(** ** The three hooks on the fixture tree *)

Example pipeline_on_fixture :
  let run := exec (pipeline (tools:=Fixture.tools) Fixture.process Fixture.package_json
                     "win32" "x64" "2.0.0-beta" "30.0.0" Fixture.buildPath) Fixture.tree in
  run.2 = Ok tt /\
  files run.1 !! ["repo"; "src"; "JsonSettings.interface.ts"] = Some "/* generated */ {}" /\
  files run.1 !! ["repo"; "src"; "YamlSettings.interface.ts"] = Some "/* generated */ { }" /\
  files run.1 !! ["tmp"; "Komorebi UI-win32-x64"; "LICENSE"]
  = Some ("MIT" +:+ separator +:+ "" +:+ separator +:+ "Electron") /\
  files run.1 !! (Fixture.buildPath ++ ["komorebi.exe"]) = Some "MZ1" /\
  files run.1 !! (Fixture.buildPath ++ ["komorebic.exe"]) = Some "MZ2" /\
  files run.1 !! (Fixture.buildPath ++ ["komorebi.sample.ahk"]) = Some "ahk1" /\
  files run.1 !! (Fixture.buildPath ++ ["komorebic.lib.ahk"]) = Some "ahk2" /\
  prerelease_flag Fixture.process Fixture.package_json = true.
Proof. vm_compute. repeat split. Qed.

Example prePackage_failing_script :
  exec (prePackage (tools:=Fixture.tools_failing_script) Fixture.process
          (config Fixture.process Fixture.package_json) "win32" "2.0.0-beta") Fixture.tree
  = ({| files := Fixture.tree;
        log := [RunPwshScript "prePackage.ps1" "-Folder /repo/out/Komorebi UI-win32-x64"] |},
     Throw (ExternalError "exit code 1")).
Proof. reflexivity. Qed.

Example packageAfterCopy_without_komorebic :
  let run := exec (packageAfterCopy Fixture.process (config Fixture.process Fixture.package_json)
                     Fixture.buildPath "30.0.0" "win32" "x64") Fixture.tree_without_komorebic in
  run.2 = Throw (ENOENT (Fixture.release ++ ["komorebic.exe"])) /\
  files run.1 !! (Fixture.buildPath ++ ["komorebi.exe"]) = Some "MZ1" /\
  files run.1 !! (Fixture.buildPath ++ ["komorebic.exe"]) = None /\
  files run.1 !! (Fixture.buildPath ++ ["komorebi.sample.ahk"]) = None.
Proof. vm_compute. repeat split. Qed.

(** * Further properties of the hooks *)

(** ** Copying: success, and what a run leaves behind *)

Section CopyAllMore.

Implicit Types (l : list (path * path)) (w : World).

(** A map without repetition in its image is injective on the list. *)
Lemma NoDup_map_inj_on {A B} (f : A -> B) (l : list A) (x y : A) :
  NoDup (map f l) -> x ∈ l -> y ∈ l -> f x = f y -> x = y.
Proof.
  induction l as [|a l IH]; intros Hnodup Hx Hy Hxy.
  - now apply elem_of_nil in Hx.
  - simpl in Hnodup. apply NoDup_cons in Hnodup as [Hfresh Hnodup].
    apply elem_of_cons in Hx as [->|Hx]; apply elem_of_cons in Hy as [->|Hy]; auto.
    + exfalso. apply Hfresh. rewrite Hxy. now apply (list_elem_of_fmap_2 f).
    + exfalso. apply Hfresh. rewrite <- Hxy. now apply (list_elem_of_fmap_2 f).
Qed.

Lemma bind_assoc {A B C} (m : M A) (k : A -> M B) (h : B -> M C) w :
  bind (bind m k) h w = bind m (fun a => bind (k a) h) w.
Proof. unfold bind. now destruct (m w) as [w1 [a|e]]. Qed.

Lemma copy_all_app l1 l2 w :
  copy_all (l1 ++ l2) w = bind (copy_all l1) (fun _ => copy_all l2) w.
Proof.
  revert w. induction l1 as [|[src dst] l1 IH]; intros w; [done|].
  simpl. rewrite bind_assoc. apply bind_ext. intros _ w1. apply IH.
Qed.

(** A copy never removes a file. *)
Lemma copy_all_keeps l w (p : path) :
  is_Some (files w !! p) -> is_Some (files (copy_all l w).1 !! p).
Proof.
  revert w. induction l as [|[src dst] l IH]; intros w Hp; [done|].
  simpl. destruct (files w !! src) as [data|] eqn:Hsrc.
  - erewrite bind_Ok by (apply copyFileSync_Some; exact Hsrc).
    apply IH. simpl. apply lookup_insert_is_Some.
    destruct (decide (dst = p)); auto.
  - now erewrite bind_Throw by (apply copyFileSync_None; exact Hsrc).
Qed.

(** With distinct names that are kept, present sources are all copied: the
    run returns, and every destination holds what its source held. *)
Lemma copy_all_ok l w :
  NoDup (map (fun sd => basename sd.2) l) ->
  (forall sd, sd ∈ l -> basename sd.1 = basename sd.2) ->
  (forall sd, sd ∈ l -> is_Some (files w !! sd.1)) ->
  (copy_all l w).2 = Ok tt /\
  (forall sd, sd ∈ l -> files (copy_all l w).1 !! sd.2 = files w !! sd.1).
Proof.
  revert w. induction l as [|[src0 dst0] l IH]; intros w Hnodup Hnames Hsrc.
  - split; [done|]. intros sd Hsd. now apply elem_of_nil in Hsd.
  - simpl in Hnodup. apply NoDup_cons in Hnodup as [Hfresh Hnodup].
    destruct (Hsrc (src0, dst0)) as [data Hdata]; [by left|]. simpl in Hdata.
    simpl. erewrite bind_Ok by (apply copyFileSync_Some; exact Hdata).
    set (w1 := emit (CopyFile src0 dst0) (set_files (<[dst0:=data]> (files w)) w)).
    assert (Hother : forall sd, sd ∈ l -> sd.1 <> dst0 /\ sd.2 <> dst0).
    { intros sd Hsd.
      assert (basename sd.2 <> basename dst0).
      { intros Hb. apply Hfresh. rewrite <- Hb.
        apply (list_elem_of_fmap_2 (fun sd => basename sd.2) l sd), Hsd. }
      assert (basename sd.1 = basename sd.2) by (apply Hnames; now right).
      split; apply basename_neq; congruence. }
    destruct (IH w1) as [Hok Hdst]; [done| | |].
    + intros sd Hsd. apply Hnames. now right.
    + intros sd Hsd. subst w1. simpl. rewrite lookup_insert_ne.
      * apply Hsrc. now right.
      * intros Heq. destruct (Hother sd Hsd); congruence.
    + split; [exact Hok|]. intros sd [->|Hsd]%elem_of_cons.
      * simpl. rewrite copy_all_frame.
        -- subst w1. simpl. now rewrite lookup_insert_eq.
        -- intros (sd & Heq & Hsd)%list_elem_of_fmap_1.
           destruct (Hother sd Hsd); congruence.
      * rewrite (Hdst sd Hsd). subst w1. simpl. apply lookup_insert_ne.
        intros Heq. destruct (Hother sd Hsd); congruence.
Qed.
----
→ **Your instructions**
From the material above, retype precisely the lines between the line holding "(forall sd, sd ∈ l -> is_Some" and the line holding "destruct (IH w1)", inclusive, and nothing beyond them.

→ **Answer below**
  (forall sd, sd ∈ l -> is_Some (files w !! sd.1)) ->
  (copy_all l w).2 = Ok tt /\
  (forall sd, sd ∈ l -> files (copy_all l w).1 !! sd.2 = files w !! sd.1).
Proof.
  revert w. induction l as [|[src0 dst0] l IH]; intros w Hnodup Hnames Hsrc.
  - split; [done|]. intros sd Hsd. now apply elem_of_nil in Hsd.
  - simpl in Hnodup. apply NoDup_cons in Hnodup as [Hfresh Hnodup].
    destruct (Hsrc (src0, dst0)) as [data Hdata]; [by left|]. simpl in Hdata.
    simpl. erewrite bind_Ok by (apply copyFileSync_Some; exact Hdata).
    set (w1 := emit (CopyFile src0 dst0) (set_files (<[dst0:=data]> (files w)) w)).
    assert (Hother : forall sd, sd ∈ l -> sd.1 <> dst0 /\ sd.2 <> dst0).
    { intros sd Hsd.
      assert (basename sd.2 <> basename dst0).
      { intros Hb. apply Hfresh. rewrite <- Hb.
        apply (list_elem_of_fmap_2 (fun sd => basename sd.2) l sd), Hsd. }
      assert (basename sd.1 = basename sd.2) by (apply Hnames; now right).
      split; apply basename_neq; congruence. }
    destruct (IH w1) as [Hok Hdst]; [done| | |].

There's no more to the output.